When the U.S. Coast Guard veteran and military wife saw a request for creative assistance on a research project from Habibah Williams in a Blue Star Nurses (nurses married to someone in the military) Facebook group, she knew she couldn’t turn it down.
Williams, a nurse practitioner and DNP student at the University of Virginia, was seeking to affect awareness and change on weight bias. Her doctoral scholarly project was to create an eight-week intervention to educate healthcare staff — and that’s where Woody could help. “Having the opportunity to use my research experience in a creative way to help improve patient experiences was too exciting to turn down,” says Woody.
The two nursing students, who have never met in person, collaborated online and on Zoom to create a unique fictional narrative told from the perspective of Eva. Eva is an obese woman experiencing a series of worsening health issues, and the story follows her as she engages with a range of healthcare providers from dismissive and stigmatizing to respectful and patient-centered. The story, which is delivered in three parts, allows providers to see how weight-based bias impacts an individual’s experience of healthcare and why those experiences may lead to care avoidance.

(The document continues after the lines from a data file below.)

Lemma sound_cancel_owed deviceID reason now t : sound t → sound (cancel_owed deviceID reason now t).
Proof. intros Hs. apply (sound_deliveries _ _ Hs), changes_fmap. intros d. by destruct (owed _ _). Qed.

Lemma sound_alter_device f id t : sound t → (∀ v, v_EndpointHash (f v) = v_EndpointHash v) → sound (set_devices t (alter_row f id (devices t))).
Proof. intros Hs Hf. apply (sound_devices _ _ Hs). by apply changes_alter. Qed.

Lemma sound_drop_devices ids t : sound t → sound (set_devices t (without_rows ids (devices t))).
Proof. intros Hs. apply (sound_devices _ _ Hs). by apply changes_without. Qed.

(** ** Steps *)

Section Steps.
Variable out : Outside.
Notation M := (stM (Env NTables) error).

Lemma preserves_sound_exec (f : NTables → NTables) : (∀ t, sound t → sound (f t)) → preserves sound (exec out f).
Proof. apply preserves_exec. Qed.

Lemma preserves_same (f : NTables → NTables) : (∀ t, notes (f t) = notes t ∧ deliveries (f t) = deliveries t ∧ devices (f t) = devices t) →
  preserves sound (exec out f).
Proof. intros H. apply preserves_exec. intros t. destruct (H t) as (? & ? & ?). by apply sound_apart. Qed.

Lemma preserves_note (f : NTables → NTables) : (∀ t, notes (f t) = notes t ∧ deliveries (f t) = deliveries t ∧ devices (f t) = devices t) →
  preserves sound (note_ f).
Proof. intros H e He. cbn. destruct (H (tables e)) as (? & ? & ?). by apply (sound_apart (tables e)). Qed.

Lemma preserves_ended : preserves sound (ended out).
Proof. by intros e He. Qed.

Lemma preserves_markRead userID id now : preserves sound (markRead out userID id now).
Proof. unfold markRead. keep. apply preserves_statement. intros t. apply sound_mark. Qed.

Lemma preserves_markAllRead userID upTo now : preserves sound (markAllRead out userID upTo now).
Proof. unfold markAllRead. keep. apply preserves_statement. intros t. apply sound_mark. Qed.

Lemma preserves_claimDue ch now leaseUntil limit : preserves sound (claimDue out ch now leaseUntil limit).
Proof. unfold claimDue. keep. apply preserves_exec. intros t. apply sound_lease. Qed.

Lemma preserves_saveDelivery d : preserves sound (saveDelivery out d).
Proof.
  unfold saveDelivery. keep. apply preserves_statement. intros t Hs. unfold save_row. destruct (still_due t (d_ID d)); [|done].
  apply (sound_deliveries _ _ Hs), changes_alter; [apply same_delivery_refl|done].
Qed.

Lemma preserves_setChoice userID category ch enabled now : preserves sound (setChoice out userID category ch enabled now).
Proof. unfold setChoice. keep. by apply preserves_same. Qed.

Lemma preserves_clearChoice userID category ch : preserves sound (clearChoice out userID category ch).
Proof. unfold clearChoice. keep. by apply preserves_same. Qed.

Lemma preserves_saveQuiet userID q now : preserves sound (saveQuiet out userID q now).
Proof. unfold saveQuiet. keep. by apply preserves_same. Qed.

Lemma preserves_cancelPush deviceID reason now : preserves sound (cancelPushOfDevice out deviceID reason now).
Proof. apply preserves_exec. intros t. apply sound_cancel_owed. Qed.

Williams and Woody received the prestigious American Academy of Colleges of Nursing (AACN) Graduate Nursing Student Academy Collaboration Excellence Award for their intervention, which included provider assessment and evaluation in addition to education. The two are presenting the project, “Evaluation of an Educational Intervention to Effect Obesity Bias,” at this week’s AACN Doctoral Education Conference.
“All it takes is a small deviation from a privileged position to radically alter your experience with healthcare,” comments Woody. “Improving the delivery of healthcare means reimagining our field and amplifying more diverse voices. We need interventions to build empathy because we haven’t created environments that build it naturally.”

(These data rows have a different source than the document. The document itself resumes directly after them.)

(* ===== verification/NoticeSend.v ===== *)
(** * Whose word a setting is

    The authority over settings, else the person's choice, else the category's default;
    what setting a choice stores and reads back; and that Send plans no delivery against
    a setting. *)

From Stdlib Require Import Ascii.
From S2P Require Import Prelude Clock Apperr SignIn Sql Rows Queue Hoare NoticeRules NoticeStore Notices NoticeFacts.

Local Open Scope Z_scope.

(** Elements with the same value, where no value comes twice. *)
Lemma same_value {A B} (f : A → B) (l : list A) x y : NoDup (f <$> l) → x ∈ l → y ∈ l → f x = f y → x = y.
Proof.
  induction l as [|z l IH]; intros Hn Hx Hy E; [by apply not_elem_of_nil in Hx|]. apply list.NoDup_cons in Hn as [Hz Hn].
  apply elem_of_cons in Hx as [->|Hx], Hy as [->|Hy]; [done|..|by apply IH].
  - destruct Hz. rewrite E. by apply list_elem_of_fmap_2.
  - destruct Hz. rewrite <-E. by apply list_elem_of_fmap_2.
Qed.

(** The precedence, as a rule. *)
Definition setting_by (k : Kind) (ch : Channel) (enforced choice : option bool) : Setting :=
  match enforced, choice with
  | Some b, _ => mkSetting b SourceEnforced
  | None, Some b => mkSetting b SourcePerson
  | None, None => mkSetting (defaultOn k ch) SourceDefault
  end.

Section Settings.
Variables (out : Outside) (n : Notices).
Notation M := (stM (Env NTables) error).
Notation on t0 := (λ t : NTables, t = t0).

(** What the authority says at a moment: nothing, or the setting. *)
Definition enforced_at (m : nat) (userID : Z) (k : Kind) (ch : Channel) : result (option bool) :=
  match nt_enforce n with
  | None => Ok None
  | Some f => match f m userID k ch with Ok (b, true) => Ok (Some b) | Ok (_, false) => Ok None | Err err => Err err end
  end.

(** A setting by the rule, as the authority stood at some moment. *)
Definition decided (k : Kind) (userID : Z) (ch : Channel) (choice : option bool) (s : Setting) : Prop :=
  if negb (available n ch) || k_internal k then s = mkSetting false SourceDefault
  else ∃ m e, enforced_at m userID k ch = Ok e ∧ s = setting_by k ch e choice.

Lemma h_enforced k userID ch t0 :
  hoare (on t0) (match nt_enforce n with
              | None => mret None
              | Some enforce =>
                  r ← mapErr (λ err, Internal (wrapped "notification: the enforcer failed" err)) (ask (λ t, enforce t userID k ch));
                  mret (if r.2 : bool then Some (r.1 : bool) else None)
              end) (λ e t, t = t0 ∧ ∃ m, enforced_at m userID k ch = Ok e) (on t0).
Proof.
  unfold enforced_at. destruct (nt_enforce n) as [f|]; [|apply h_ret; intros t ->; by split; [|exists 0%nat]].
  eapply h_bind with (R := λ r t, t = t0 ∧ ∃ m, f m userID k ch = Ok r); [apply h_mapErr, h_ask; [done|]; intros t m r -> H; eauto|].
  intros [b [|]]; apply h_ret; intros t [-> [m Hm]]; (split; [done|]); exists m; by rewrite Hm.
Qed.

Lemma h_resolve k userID ch (chosen : option (string → option bool)) t0 :
  hoare (on t0) (settings_resolve out n k userID ch chosen)
    (λ s t, t = t0 ∧ decided k userID ch (default (choices t0 userID ch) chosen (k_code k)) s) (on t0).
Proof.
  unfold settings_resolve, decided. destruct (negb (available n ch) || k_internal k); [by apply h_ret|].
  eapply h_bind; [apply h_enforced|]. cbn beta. intros [b|].
  - apply h_ret. intros t [-> [m Hm]]. split; [done|]. by exists m, (Some b).
  - apply h_pure_r. intros [m Hm]. eapply h_bind with (R := λ mine t, t = t0 ∧ mine = default (choices t0 userID ch) chosen).
    + destruct chosen as [c|]; [by apply h_ret|]. apply h_mapErr, h_wrapping. apply h_statement; [done|]. by intros t ->.
    + intros mine. apply h_pure_r. intros ->. destruct (default _ _ _) as [b|] eqn:E; apply h_ret; intros t ->; (split; [done|]); exists m, None; done.
Qed.

Lemma h_settingsFor_loop k ch chosen ids made t0 :
  hoare (on t0) (settingsFor_loop out n k ch chosen ids made)
    (λ l t, t = t0 ∧ ∀ id s, l !! id = Some s → made !! id = Some s ∨ (id ∈ ids ∧ decided k id ch (chosen id) s)) (on t0).
Proof.
  revert made. induction ids as [|id ids IH]; intros made; cbn [settingsFor_loop]; [apply h_ret; eauto|].
  eapply h_bind; [apply h_resolve|]. cbn beta. intros s. apply h_pure_r. intros Hd. cbn in Hd. rewrite bool_decide_eq_true_2 in Hd by done.
  eapply h_weaken; [apply (IH (<[id := s]> made))|done| |done]. intros l t [-> H]. split; [done|]. intros i x Hi. destruct (H i x Hi) as [Hm|[Hin Hx]]; [|right; split; [by right|done]].
  apply lookup_insert_Some in Hm as [[<- <-]|[_ Hm]]; [right; split; [left|done]|by left].
Qed.

Lemma h_settingsFor k ids ch t0 :
  hoare (on t0) (settingsFor out n k ids ch)
    (λ l t, t = t0 ∧ ∀ id s, l !! id = Some s → id ∈ ids ∧ available n ch = true ∧ k_internal k = false ∧ decided k id ch (choices t0 id ch (k_code k)) s) (on t0).
Proof.
  unfold settingsFor. destruct (negb (available n ch) || k_internal k) eqn:E; [by apply h_ret|]. apply orb_false_iff in E as [Ea%negb_false_iff Ei].
  eapply h_bind with (R := λ c t, t = t0 ∧ ∀ id, id ∈ ids → c id = choices t0 id ch (k_code k)).
  - apply h_wrapping, h_statement; [done|]. intros t ->. split; [done|]. intros id Hid. cbn. by rewrite (proj2 (contains_spec _ _) Hid).
  - intros c. apply h_pure_r. intros Hc. eapply h_weaken; [apply (h_settingsFor_loop k ch c ids ∅ t0)|done| |done]. intros l t [-> H]. split; [done|]. intros id s Hs.
    destruct (H id s Hs) as [Hn|[Hin Hd]]; [by rewrite lookup_empty in Hn|]. rewrite (Hc id Hin) in Hd. done.
Qed.

(** May a category be sent to a person on a channel? *)
Definition wanted (t : NTables) (k : Kind) (userID : Z) (ch : Channel) : Prop :=
  available n ch = true ∧ k_internal k = false ∧
  ∃ m e, enforced_at m userID k ch = Ok e ∧ st_Enabled (setting_by k ch e (choices t userID ch (k_code k))) = true.

Lemma wanted_on l t0 k ch : (∀ id s, l !! id = Some s → available n ch = true ∧ k_internal k = false ∧ decided k id ch (choices t0 id ch (k_code k)) s) →
  ∀ id, switched_on l id = true → wanted t0 k id ch.
Proof.
  intros H id Hs. unfold switched_on in Hs. destruct (l !! id) as [s|] eqn:E; [|done]. destruct (H id s E) as (Ha & Hi & Hd). unfold decided in Hd.
  rewrite Ha, Hi in Hd. cbn in Hd. destruct Hd as (m & e & He & ->). split_and!; eauto.
Qed.

(** *** Plans *)

(** When a delivery to a person goes out: now, or when their quiet hours end. *)
Definition release (t : NTables) (k : Kind) (now id : Z) : Z := release_of n k (λ id, quiet_of <$> quiets t !! id) now id.

Definition planned (t : NTables) (k : Kind) (accounts : list Account) (now only u : Z) (d : deliveryRow) : Prop :=
  match d_Channel d with
  | ChannelEmail => ∃ a, a ∈ accounts ∧ u = uint32 (ac_ID a) ∧ wanted t k (ac_ID a) ChannelEmail ∧ Utf8.TrimSpace (ac_Email a) ≠ "" ∧
      d = newEmailDelivery (Utf8.TrimSpace (ac_Email a)) now (release t k now (ac_ID a))
  | ChannelPush => ∃ a dev, a ∈ accounts ∧ u = uint32 (ac_ID a) ∧ (k_internal k = true ∨ wanted t k (ac_ID a) ChannelPush) ∧
      ro_rows (devices t) !! d_DeviceID d = Some dev ∧ v_UserID dev = u ∧ v_DisabledAt dev = None ∧ (only = 0 ∨ d_DeviceID d = only) ∧
      d = for_device (d_DeviceID d) (newDelivery ChannelPush (pushTTL k) now (release t k now (ac_ID a)))
  end.
Definition planned_all t k accounts now only (p : gmap Z (list deliveryRow)) : Prop := ∀ u d, d ∈ default [] (p !! u) → planned t k accounts now only u d.

Lemma planned_add t k accounts now only u d p : planned_all t k accounts now only p → planned t k accounts now only u d → planned_all t k accounts now only (add_plan u d p).
Proof.
  intros Hp Hd v x. unfold add_plan. destruct (decide (u = v)) as [->|Hne]; [|rewrite lookup_insert_ne by done; apply Hp].
  rewrite lookup_insert. destruct (decide (v = v)); [|done]. cbn. intros [Hx| ->%list_elem_of_singleton]%elem_of_app; [by apply Hp|done].
Qed.

Lemma newEmail_channel address now rel : d_Channel (newEmailDelivery address now rel) = ChannelEmail.
Proof. unfold newEmailDelivery. cbn. apply newDelivery_channel. Qed.

Lemma planned_email t k accounts now only settings rel todo p : (∀ a, a ∈ todo → a ∈ accounts) → (∀ a, a ∈ accounts → rel (ac_ID a) = release t k now (ac_ID a)) →
  (∀ a, a ∈ accounts → switched_on settings (ac_ID a) = true → wanted t k (ac_ID a) ChannelEmail ∧ Utf8.TrimSpace (ac_Email a) ≠ "") →
  planned_all t k accounts now only p → planned_all t k accounts now only (planEmail_loop settings now rel todo p).
Proof.
  intros Hsub Hrel Hset. revert p. induction todo as [|a todo IH]; intros p Hp; cbn [planEmail_loop]; [done|].
  assert (a ∈ accounts) as Ha by (apply Hsub; left). apply IH; [intros x Hx; apply Hsub; by right|]. destruct (switched_on settings (ac_ID a)) eqn:E; [|done].
  apply planned_add; [done|]. destruct (Hset a Ha E) as [Hw He]. unfold planned. rewrite newEmail_channel. exists a. rewrite (Hrel a Ha). done.
Qed.

Lemma planned_devices t k accounts now only a devs p : a ∈ accounts → (k_internal k = true ∨ wanted t k (ac_ID a) ChannelPush) →
  (∀ id dev, (id, dev) ∈ devs → ro_rows (devices t) !! id = Some dev ∧ v_UserID dev = uint32 (ac_ID a) ∧ v_DisabledAt dev = None) →
  planned_all t k accounts now only p → planned_all t k accounts now only (planDevices_loop k now (release t k now (ac_ID a)) only devs p).
Proof.
  intros Ha Hw Hd. revert p. induction devs as [|[id dev] devs IH]; intros p Hp; cbn [planDevices_loop]; [done|].
  apply IH; [intros i x Hx; apply Hd; by right|]. destruct (negb (only =? 0) && negb (id =? only)) eqn:E; [done|]. apply planned_add; [done|].
  destruct (Hd id dev) as (H1 & H2 & H3); [left|]. unfold planned. cbn [for_device d_Channel]. rewrite newDelivery_channel. exists a, dev. cbn.
  apply andb_false_iff in E. rewrite !negb_false_iff, !Z.eqb_eq in E. by rewrite H2.
Qed.

Lemma planned_push t k accounts now only rel devs wanting p : (∀ id, id ∈ wanting → ∃ a, a ∈ accounts ∧ ac_ID a = id ∧ (k_internal k = true ∨ wanted t k id ChannelPush)) →
  (∀ a, a ∈ accounts → rel (ac_ID a) = release t k now (ac_ID a)) →
  (∀ u id dev, (id, dev) ∈ devs u → ro_rows (devices t) !! id = Some dev ∧ v_UserID dev = u ∧ v_DisabledAt dev = None) →
  planned_all t k accounts now only p → planned_all t k accounts now only (planPush_loop k now rel only devs wanting p).
Proof.
  intros Hw Hrel Hd. revert p. induction wanting as [|id wanting IH]; intros p Hp; cbn [planPush_loop]; [done|].
  apply IH; [intros i Hi; apply Hw; by right|]. destruct (Hw id) as (a & Ha & <- & Hwa); [left|]. rewrite (Hrel a Ha). apply planned_devices; [done|done| |done]. intros i dev. apply Hd.
Qed.

Lemma h_planEmail k accounts now only rel p t0 : NoDup (ac_ID <$> accounts) → (∀ a, a ∈ accounts → rel (ac_ID a) = release t0 k now (ac_ID a)) →
  planned_all t0 k accounts now only p → hoare (on t0) (planEmail out n k accounts now rel p) (λ p t, t = t0 ∧ planned_all t0 k accounts now only p) (on t0).
Proof.
  intros Hnd Hrel Hp. unfold planEmail. destruct (_ || _); [by apply h_ret|]. set (mailed := List.filter _ accounts).
  destruct (ac_ID <$> mailed) as [|i l] eqn:El; [by apply h_ret|]. rewrite <-El. eapply h_bind; [apply h_settingsFor|]. cbn beta. intros settings.
  apply h_pure_r. intros Hs. apply h_ret. intros t ->. split; [done|]. apply planned_email; [done|done| |done]. intros a Ha Hon. split.
  - apply (wanted_on settings t0 k ChannelEmail); [|done]. intros id s Hid. by apply Hs in Hid as [_ H].
  - unfold switched_on in Hon. destruct (settings !! ac_ID a) as [s|] eqn:E; [|done]. apply Hs in E as [(b & Eb & Hb)%list_elem_of_fmap _].
    apply list_elem_of_In, filter_In in Hb as [Hb%list_elem_of_In Hne]. assert (a = b) as ->; [|by apply negb_true_iff, bool_decide_eq_false_1 in Hne].
    by eapply (same_value ac_ID accounts).
Qed.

For her own research, Woody is also focused on addressing stigmas in healthcare. Woody is interested in how healthcare providers can expand their ideas about harm reduction to reduce stigmas experienced by people who use drugs, and decrease overdoses and infectious disease transmission while improving the quality of life for people who use drugs.

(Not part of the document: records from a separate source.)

Lemma DATETIME_gt t : t - Time.Second < DATETIME t.
Proof. unfold DATETIME. pose proof (whole_gt (t + 500 * Time.Millisecond)). assert (0 < Time.Millisecond) by done. lia. Qed.

Lemma DATETIME_whole t : DATETIME (whole t) = whole t.
Proof.
  unfold DATETIME, whole. set (s := t - t mod Time.Second). assert (s mod Time.Second = 0) as Hs by (unfold s; by rewrite Zminus_mod_idemp_r, Z.sub_diag).
  rewrite (Z.add_mod s) by done. rewrite Hs. change ((0 + (500 * Time.Millisecond) mod Time.Second) mod Time.Second) with (500 * Time.Millisecond). lia.
Qed.

Lemma DATETIME_idemp t : DATETIME (DATETIME t) = DATETIME t.
Proof. unfold DATETIME at 2 3. apply DATETIME_whole. Qed.

(** A retry waits, and only while the delivery lives. *)
Lemma tried_due d a now : d_Status (tried d a now) ∈ dueStatuses →
  now + backoff (d_Attempts d + 1) < d_ExpiresAt d ∧ now + backoff (d_Attempts d + 1) - 2 * Time.Second < d_NextAttemptAt (tried d a now) ∧
  d_Attempts (tried d a now) = d_Attempts d + 1 ∧ d_ExpiresAt (tried d a now) = DATETIME (d_ExpiresAt d).
Proof.
  assert (∀ x : dstatus, x ∈ dueStatuses ↔ x = statusPending ∨ x = statusHeld) as Hst by (intros x; unfold dueStatuses; set_solver).
  rewrite Hst. assert (0 < Time.Second) as Hsec by done. destruct a as [[err|]|status retryAfter detail]; cbn; [| |].
  - unfold record. destruct (errors_Is _ _); [by intros [|]|]. unfold Time.Before.
    destruct (Z.ltb_spec (now + backoff (d_Attempts d + 1)) (d_ExpiresAt d)); [|by intros [|]]. intros _. cbn.
    pose proof (DATETIME_gt (now + backoff (d_Attempts d + 1))). split_and!; [done|lia|done..].
  - by intros [|].
  - unfold recordPush. destruct (classify status); cbn; [by intros [|]..| |by intros [|]]. unfold Time.Before.
    destruct (Z.ltb_spec (now + Z.max retryAfter (backoff (d_Attempts d + 1))) (d_ExpiresAt d)); [|by intros [|]]. intros _. cbn.
    rewrite DATETIME_whole. pose proof (whole_gt (now + Z.max retryAfter (backoff (d_Attempts d + 1)))). split_and!; [lia|lia|done..].
Qed.

Lemma tries_spread d k d' : tries d k d' → d_Attempts d = 0 → DATETIME (d_ExpiresAt d) = d_ExpiresAt d → d_Status d' ∈ dueStatuses →
  d_Attempts d' = Z.of_nat k ∧ d_ExpiresAt d' = d_ExpiresAt d ∧ d_NextAttemptAt d + waits k - 2 * Z.of_nat k * Time.Second <= d_NextAttemptAt d' ∧
  (k ≠ 0%nat → d_NextAttemptAt d + waits k - 2 * (Z.of_nat k - 1) * Time.Second < d_ExpiresAt d).
Proof.
  intros H Ha He. induction H as [|d k d' a now H IH Hs Hn]; [intros _; cbn; split_and!; [done|done|lia|done]|].
  intros (H1 & H2 & H3 & H4)%tried_due. destruct (IH Ha He Hs) as (Ek & Ex & En & _). rewrite Ek, Ex in *. rewrite He in H4.
  change (waits (S k)) with (waits k + backoff (Z.of_nat (S k))). rewrite Nat2Z.inj_succ. unfold Z.succ in *. split_and!; [done..|lia|intros _; lia].
Qed.

(** From an attempt on, each waits an hour. *)
Lemma waits_from j k : (7 <= j <= k)%nat → waits j + Z.of_nat (k - j) * RetryMaxDelay <= waits k.
Proof.
  intros Hk. replace k with (j + (k - j))%nat by lia. generalize (k - j)%nat. intros m. replace (j + m - j)%nat with m by lia.
  induction m as [|m IH]; [rewrite Nat.add_0_r; lia|]. rewrite Nat.add_succ_r. change (waits (S (j + m))) with (waits (j + m) + backoff (Z.of_nat (S (j + m)))).
  assert (backoff (Z.of_nat (S (j + m))) = RetryMaxDelay) as ->; [|lia]. unfold backoff. replace (Z.to_nat (Z.of_nat (S (j + m)) - 1)) with (S (S (S (S (S (S (S (j + m - 7))))))))%nat by lia.
  cbn -[Z.mul Z.ltb RetryBaseDelay RetryMaxDelay]. repeat match goal with |- context [if ?a <? RetryMaxDelay then _ else _] => change (a <? RetryMaxDelay) with true; cbv iota end.
  destruct (j + m - 7)%nat; done.
Qed.

Lemma DATETIME_add t s : DATETIME (t + s * Time.Second) = DATETIME t + s * Time.Second.
Proof. unfold DATETIME. rewrite <-whole_add. f_equal. lia. Qed.

(** A new delivery lives [s] seconds from when it is first due. *)
Definition lives (d : deliveryRow) (s : Z) : Prop :=
  d_Attempts d = 0 ∧ DATETIME (d_ExpiresAt d) = d_ExpiresAt d ∧ d_ExpiresAt d = d_NextAttemptAt d + s * Time.Second.

Lemma lives_stored d s : d_Attempts d = 0 → d_ExpiresAt d = d_NextAttemptAt d + s * Time.Second → lives (stored_delivery d) s.
Proof. intros Ha He. split_and!; [done|apply DATETIME_idemp|]. cbn. by rewrite He, DATETIME_add. Qed.

Lemma newDelivery_lives ch s now rel :
  d_Attempts (newDelivery ch (s * Time.Second) now rel) = 0 ∧
  d_ExpiresAt (newDelivery ch (s * Time.Second) now rel) = d_NextAttemptAt (newDelivery ch (s * Time.Second) now rel) + s * Time.Second.
Proof. unfold newDelivery. by destruct (Time.After _ _). Qed.

Lemma lives_tries d s k d' b : lives d s → tries d k d' → (7 <= b)%nat → s * Time.Second + 2 * (Z.of_nat b - 1) * Time.Second <= waits b → (k <= b)%nat.
Proof.
  intros (Ha & Hx & He) Ht Hb Hw. destruct Ht as [|d k d' a now H Hs Hn]; [lia|]. destruct (decide (k < b)%nat) as [|Hgt]; [lia|]. exfalso.
  destruct (tries_spread d k d' H Ha Hx Hs) as (_ & _ & _ & Hlast). specialize (Hlast ltac:(lia)). pose proof (waits_from b k ltac:(lia)) as Hk.
  assert (2 * Time.Second <= RetryMaxDelay) as H2 by done. assert (0 < Time.Second) by done. nia.
Qed.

As a nurse, she cared for a young woman with endocarditis (an inflammation inside the lining of the heart) related to injection drug use. “While she was not the first person that had used drugs that I had cared for, she was the first to be open with me about her use,” recalls Woody. By the time the woman was discharged from the hospital, she was abstaining from even prescription opioids and expressed an interest in maintaining her sobriety. Less than 48 hours after her discharge, she died from an overdose.
“We knew her history, her life experiences and her risk, and we sent her home without any practical resource. I decided that day that I wanted to be part of the solution and started looking for PhD programs that would support this.”
Woody chose UCF for her Nursing PhD for the support and culture it offered. “I felt that I would be more than just a student, but a partner in my education.” That decision was further confirmed after meeting with Associate Professor Christa Cook, whose research uses creative approaches to combat HIV stigma in healthcare providers. “Her passion for qualitative methods brought the piece I didn’t know was missing – the ability to tell humans stories in scientific literature,” says Woody. “She has been an incredible mentor and I am so grateful to have her on my team.”
Woody began the BSN to PhD program in Summer 2019 and was awarded the UCF Presidential Doctoral Fellowship. The fellowship recognizes outstanding doctoral students who have demonstrated excellent professional development and scholarly achievement as well as strong potential for successful graduate study.
“Nursing is so much more than many realize,” she says. “I’m not working in patient care anymore, but this type of work gives me the chance to continue to advocate for patients who are marginalized and abused by systemic failures.”